7.5 Removal of Directors; Resignation.

     (a)  In the event a Director breaches his fiduciary duty to the Company and/or its Members, or otherwise acts in a manner detrimental to the Company and its business, the other Directors shall have the right to take such actions as may be required to remove such Director in accordance with the provisions of Delaware law, the Articles and this Agreement.

     (b)  Any Director may, at any time and upon ten (10) days prior written notice to the Board, resign as a Director, but such resignation shall not affect his status as a Member, if any. Any such resignation shall take effect at the time specified in the resignation, and if no time is specified, then upon its receipt by the Board.

     7.6 Vacancy. In the event that any Director resigns or otherwise ceases to be a Director for any reason, or is otherwise unable to carry out his or her duties as a Director for any reason, including but not limited to death or disability, the Directors hereby agree to cause a special meeting of the Board to be called for the purpose of filling the vacancy thereby created or to reduce the number of Directors. At any such special meeting the remaining Directors shall have the right to vote to fill such vacancy with each remaining Director entitled to one vote. The vote or action of the Directors owning a majority of the votes shall be necessary to fill any such vacancy. In the event there are no Directors remaining to fill a Director vacancy, the Operating Member shall appoint three (3) new Directors.

     7.7 Board Meetings; Notice. The annual meeting of the Board shall be held during the last week of January, at which time the Board shall elect or appoint the Managers of the Company. The Board also may designate more frequent intervals for regular meetings. Special meetings of the Board may also be called by the Chief Manager or by any Director by giving two (2) days’ notice to each Director of the date, time and place of the special meeting. A Director may waive the right to receive notice before or after the date and time stated in the notice, which notice shall be in writing and be signed by the Director providing such waiver.

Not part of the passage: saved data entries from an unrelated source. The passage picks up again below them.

(** * Temporal smoothing of face-analysis results

    A shallow embedding of [utils.ts] (the history buffer, the three
    aggregators, the emotion-label table) and of [hooks/useFaceDetection.ts]
    (the detection loop and the controls that start and stop it).

    Conventions of the embedding:
    - a JavaScript array is a [list]; a function that mutates its array
      argument returns the new contents (explicit state passing);
    - a JavaScript [number] that holds a measurement is an IEEE 754 binary64
      value, Rocq's primitive [float], with the operations of the processor;
      counts, lengths and limits are integers ([Z]), which a number holds
      exactly below 2^53, far above the length an array can have;
    - a property that the loop reads with [??] holds a number, [null] or
      [undefined]; one that it tests with [typeof ... === 'number'] or for
      truth is an [option];
    - a [Map] is an association list in insertion order, the order in which
      [Map.prototype.forEach] visits its entries;
    - an object literal read with [obj[key]] is a finite map of its own
      properties in front of [Object.prototype]. *)

From Stdlib Require Import ZArith QArith Qround Lia DecimalString Floats.
From stdpp Require Import base decidable option list sorting strings gmap.

Set Warnings "-inexact-float".

Local Open Scope Z_scope.

(** ** JavaScript values used by the program *)

Module Js.

(** A number: a binary64 value. [+], [-], [*], [/], [<] and [<=] on numbers
    are the primitive operations, which round to nearest, ties to even. *)
Definition number : Type := float.
Bind Scope float_scope with number.

(** A property declared as a number that can hold [null] or [undefined] at
    run time. *)
Inductive nullable : Type :=
  | Num (x : number)
  | Null
  | Undefined.

(** The conversion [+] applies to its operands: [null] is [+0], [undefined]
    is [NaN]. *)
Definition toNumber (x : nullable) : number :=
  match x with
  | Num v => v
  | Null => 0%float
  | Undefined => nan
  end.

(** The exact value of a finite number, as a fraction in lowest terms. *)
Definition toQ (x : number) : option Q :=
  match Prim2SF x with
  | S754_zero _ => Some 0%Q
  | S754_finite s m e =>
      Some (Qred (inject_Z (if s then Z.neg m else Z.pos m) * 2 ^ e))%Q
  | S754_infinity _ | S754_nan => None
  end.

(** The number nearest to an integer, as a count or a length is when it
    meets a measurement. *)
Definition ofZ (z : Z) : number := SF2Prim (binary_normalize prec emax z 0 false).

(** [Math.round]: the integer nearest to the argument, a half going up. An
    argument that rounds to zero keeps its sign; [NaN] and the infinities
    are returned as they are. *)
Definition round (x : number) : number :=
  match toQ x with
  | Some q =>
      let z := Qfloor (q + (1 # 2)) in
      if z =? 0 then (if get_sign x then neg_zero else zero) else ofZ z
  | None => x
  end.

(** What [obj[key]] can yield on an object literal whose own properties are
    strings: a string, or the member of [Object.prototype] of that name
    (a function object; for [__proto__] the prototype object itself). *)
Inductive value : Type :=
  | Str (s : string)
  | Inherited (key : string).

(** The property names of [Object.prototype]. *)
Definition Object_prototype : list string :=
  [ "constructor"; "hasOwnProperty"; "isPrototypeOf"; "propertyIsEnumerable";
    "toLocaleString"; "toString"; "valueOf"; "__proto__";
    "__defineGetter__"; "__defineSetter__"; "__lookupGetter__";
    "__lookupSetter__" ]%string.

(** [obj[key]]: an own property first, then the prototype. *)
Definition get (own : gmap string string) (key : string) : option value :=
  match own !! key with
  | Some s => Some (Str s)
  | None =>
      if bool_decide (key ∈ Object_prototype) then Some (Inherited key) else None
  end.

(** Truthiness: the empty string is falsy, objects and other strings are not. *)
Definition truthy (v : value) : bool :=
  match v with
  | Str s => negb (String.eqb s EmptyString)
  | Inherited _ => true
  end.

(** [Map.prototype.get] and [Map.prototype.set] on string keys: [set] on a
    present key keeps the entry's place, on a new key appends. *)
Fixpoint Map_get {V : Type} (m : list (string * V)) (k : string) : option V :=
  match m with
  | [] => None
  | (k', v) :: m' => if String.eqb k' k then Some v else Map_get m' k
  end.

Fixpoint Map_set {V : Type} (m : list (string * V)) (k : string) (v : V) : list (string * V) :=
  match m with
  | [] => [(k, v)]
  | (k', v') :: m' =>
      if String.eqb k' k then (k', v) :: m' else (k', v') :: Map_set m' k v
  end.

(** [Array.prototype.sort] with a comparator: a stable sort (ECMAScript 2019),
    here by insertion. A positive [cmp x y] puts [y] in front of [x]; any
    other result, [NaN] included (which [sort] reads as [+0]), keeps [x] in
    front of [y]. For the comparator of the detection loop on scores that
    are numbers the result is a permutation whose first element is the first
    of the largest ones ([sort_Permutation], [head_sort_first_max]). *)
Fixpoint insert {A : Type} (cmp : A -> A -> number) (x : A) (l : list A) : list A :=
  match l with
  | [] => [x]
  | y :: l' => if (0 <? cmp x y)%float then y :: insert cmp x l' else x :: y :: l'
  end.

Definition sort {A : Type} (cmp : A -> A -> number) (l : list A) : list A :=
  fold_right (insert cmp) [] l.

End Js.

(** ** utils.ts *)

Module Utils.
Import Js.

(** [types.ts]. An emotion's [score] is declared a number; the loop stores
    there what the detector gave, which can be [null] or [undefined]. *)
Record EmotionData : Type := { name : string; score : nullable }.
Record GenderData : Type := { gender : string; gscore : number }.
Record HistoryBuffers : Type :=
  { emotion : list EmotionData; hgender : list GenderData; age : list number }.

(** The object literal of [translateEmotionName]. *)
Definition map : gmap string string :=
  list_to_map
    [ ("neutral", "平静"); ("happy", "高兴"); ("sad", "伤心"); ("angry", "生气");
      ("surprise", "惊讶"); ("fear", "恐惧"); ("disgust", "厌恶");
      ("contempt", "轻蔑") ]%string.

(** [return map[name] || name;] *)
Definition translateEmotionName (name : string) : value :=
  match get map name with
  | Some v => if truthy v then v else Str name
  | None => Str name
  end.

(** [arr.push(item); if (arr.length > limit) arr.shift();] *)
Definition pushWithLimit {T : Type} (arr : list T) (item : T) (limit : Z) : list T :=
  let arr := arr ++ [item] in
  if Z.of_nat (length arr) >? limit then tail arr else arr.

(** An entry of the counters: [{ count, total }]. *)
Record Stats : Type := { count : Z; total : number }.

(** One turn of the counting loop:
    [prev = counter.get(k) || {count: 0, total: 0};
     counter.set(k, {count: prev.count + 1, total: prev.total + s})]. *)
Definition tally (counter : list (string * Stats)) (k : string) (s : number) : list (string * Stats) :=
  let prev := default {| count := 0; total := 0%float |} (Map_get counter k) in
  Map_set counter k {| count := count prev + 1; total := (total prev + s)%float |}.

(** The running best of [getSmoothedEmotion]: [bestName, bestCount, bestAvg]. *)
Record BestEmotion : Type :=
  { bestName : option string; bestCount : Z; bestAvg : number }.

(** The callback of [counter.forEach]:
    [avg = v.total / v.count;
     if (v.count > bestCount || (v.count === bestCount && avg > bestAvg)) ...]. *)
Definition emotionVisit (b : BestEmotion) (kv : string * Stats) : BestEmotion :=
  let (k, v) := kv in
  let avg := (total v / ofZ (count v))%float in
  if (count v >? bestCount b) || ((count v =? bestCount b) && (bestAvg b <? avg)%float)
  then {| bestName := Some k; bestCount := count v; bestAvg := avg |}
  else b.

Definition getSmoothedEmotion (emotionHistory : list EmotionData) : option EmotionData :=
  if (length emotionHistory =? 0)%nat then None else
  let counter :=
    fold_left (fun c e => tally c (name e) (toNumber (score e))) emotionHistory [] in
  let best :=
    fold_left emotionVisit counter
      {| bestName := None; bestCount := -1; bestAvg := (-1)%float |} in
  match bestName best with
  | Some n => Some {| name := n; score := Num (round (bestAvg best * 100)%float) |}
  | None => None
  end.

(** The running best of [getSmoothedGender]: [bestGender, bestCount]. *)
Definition genderVisit (b : option string * Z) (kv : string * Stats) : option string * Z :=
  let (k, v) := kv in
  if count v >? snd b then (Some k, count v) else b.

(** The result of [getSmoothedGender]: [{ gender, score }], either of them
    possibly [null]. *)
Record SmoothedGender : Type :=
  { sgender : option string; sscore : option number }.

Definition getSmoothedGender (genderHistory : list GenderData) : SmoothedGender :=
  if (length genderHistory =? 0)%nat then {| sgender := None; sscore := None |} else
  let counter := fold_left (fun c g => tally c (gender g) (gscore g)) genderHistory [] in
  let bestGender := fst (fold_left genderVisit counter (None, -1)) in
  (* [bestGender ? counter.get(bestGender) : undefined]: null and the empty
     string are both falsy *)
  let stats :=
    match bestGender with
    | Some g => if truthy (Str g) then Map_get counter g else None
    | None => None
    end in
  let avg :=
    match stats with
    | Some st => Some (round ((total st / ofZ (count st)) * 100)%float)
    | None => None
    end in
  {| sgender := bestGender; sscore := avg |}.

(** [sum = ageHistory.reduce((a, b) => a + b, 0);
     return Math.round((sum / ageHistory.length) * 10) / 10;] *)
Definition getSmoothedAge (ageHistory : list number) : option number :=
  if (length ageHistory =? 0)%nat then None else
  let sum := fold_left PrimFloat.add ageHistory 0%float in
  Some (round ((sum / ofZ (Z.of_nat (length ageHistory))) * 10)%float / 10)%float.

Definition createHistoryBuffers : HistoryBuffers :=
  {| emotion := []; hgender := []; age := [] |}.

End Utils.

(** ** hooks/useFaceDetection.ts: the detection loop *)

Module Hook.
Import Js Utils.

(** [SmoothConfig] of [types.ts], and the hook's default. *)
Record SmoothConfig : Type := { windowSize : Z; minConfidence : number }.

Definition DEFAULT_CONFIG : SmoothConfig :=
  {| windowSize := 1; minConfidence := 0.3%float |}.

(** One entry of a face's [emotion] array: [{ score, emotion }]. *)
Record Candidate : Type := { cscore : nullable; cemotion : string }.

(** The fields of a detected face that the loop reads. A field the loop
    tests is [None] when the test fails: [Array.isArray] for [emotion],
    truth for [box], [typeof ... === 'number'] for the numeric ones. A
    [gender] is [None] when the face has none; the empty string, which the
    loop's test for truth rejects as well, is [Some] of it. The fields the
    loop reads with [?? 0] are [nullable]. *)
Record FaceResult : Type :=
  { f_emotion : option (list Candidate);
    f_gender : option string;
    f_genderScore : option number;
    f_age : option number;
    f_score : nullable;
    f_faceScore : nullable;
    f_distance : option number;
    f_real : option number;
    f_live : option number;
    f_box : option (list number);
    f_size : option number }.

(** [humanRef.current.result] and [humanRef.current]. *)
Record Result : Type := { face : option (list FaceResult) }.
Record Human : Type := { result : option Result }.

(** [FaceData] of [types.ts]. The [rotation] field is left out: it is the
    face's angles times [180 / Math.PI], it reads no buffer and nothing
    below reads it. *)
Record FaceData : Type :=
  { confidence : number;
    faceScore : number;
    d_age : option number;
    d_gender : option string;
    genderScore : option number;
    distance : option number;
    real : option number;
    live : option number;
    d_emotion : option EmotionData;
    box : option (list number);
    size : option number }.

(** The state the loop reads and writes: [detectionActiveRef.current],
    [historyBuffersRef.current] and the [faceData] state variable. *)
Record State : Type :=
  { detectionActive : bool;
    historyBuffers : HistoryBuffers;
    faceData : option FaceData }.

(** [x ?? 0] *)
Definition orZero (x : nullable) : number :=
  match x with
  | Num v => v
  | Null | Undefined => 0%float
  end.

(** [Math.round(x * 100)] *)
Definition percent (x : number) : number := round (x * 100)%float.

(** The comparator [(a, b) => (b.score ?? 0) - (a.score ?? 0)]. *)
Definition byScoreDesc (a b : Candidate) : number :=
  (orZero (cscore b) - orZero (cscore a))%float.

(** [firstFace.emotion.slice().sort(...)[0]] and the push it may cause:
    [top && (top.score ?? 0) >= config.minConfidence]. The item pushed
    holds [top.score] as it is: the cast [as number] does nothing at run
    time. *)
Definition updateEmotion (config : SmoothConfig) (f : FaceResult) (buf : list EmotionData) : list EmotionData :=
  match f_emotion f with
  | Some candidates =>
      match head (sort byScoreDesc candidates) with
      | Some top =>
          if (minConfidence config <=? orZero (cscore top))%float
          then pushWithLimit buf
                 {| name := cemotion top; score := cscore top |}
                 (windowSize config)
          else buf
      | None => buf
      end
  | None => buf
  end.

(** [firstFace.gender && typeof firstFace.genderScore === 'number' &&
     firstFace.genderScore >= config.minConfidence] *)
Definition updateGender (config : SmoothConfig) (f : FaceResult) (buf : list GenderData) : list GenderData :=
  match f_gender f, f_genderScore f with
  | Some g, Some s =>
      if truthy (Str g) && (minConfidence config <=? s)%float
      then pushWithLimit buf {| gender := g; gscore := s |} (windowSize config)
      else buf
  | _, _ => buf
  end.

(** [typeof firstFace.age === 'number'] *)
Definition updateAge (config : SmoothConfig) (f : FaceResult) (buf : list number) : list number :=
  match f_age f with
  | Some a => pushWithLimit buf a (windowSize config)
  | None => buf
  end.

     7.8 Quorum and Vote. The presence of a majority of the Directors shall constitute a quorum for the transaction of business. A meeting may be adjourned despite the absence of a quorum, and notice of an adjourned meeting is not necessary if the time and place to which the meeting is adjourned are fixed at the meeting at which the adjournment is taken and if the period of adjournment does not exceed one (1) month for any one adjournment. The affirmative vote of a majority of the Directors present at a meeting at which a quorum is present shall constitute the act of the Board, unless the vote of a greater number is required under the Articles, this Agreement, or the Act.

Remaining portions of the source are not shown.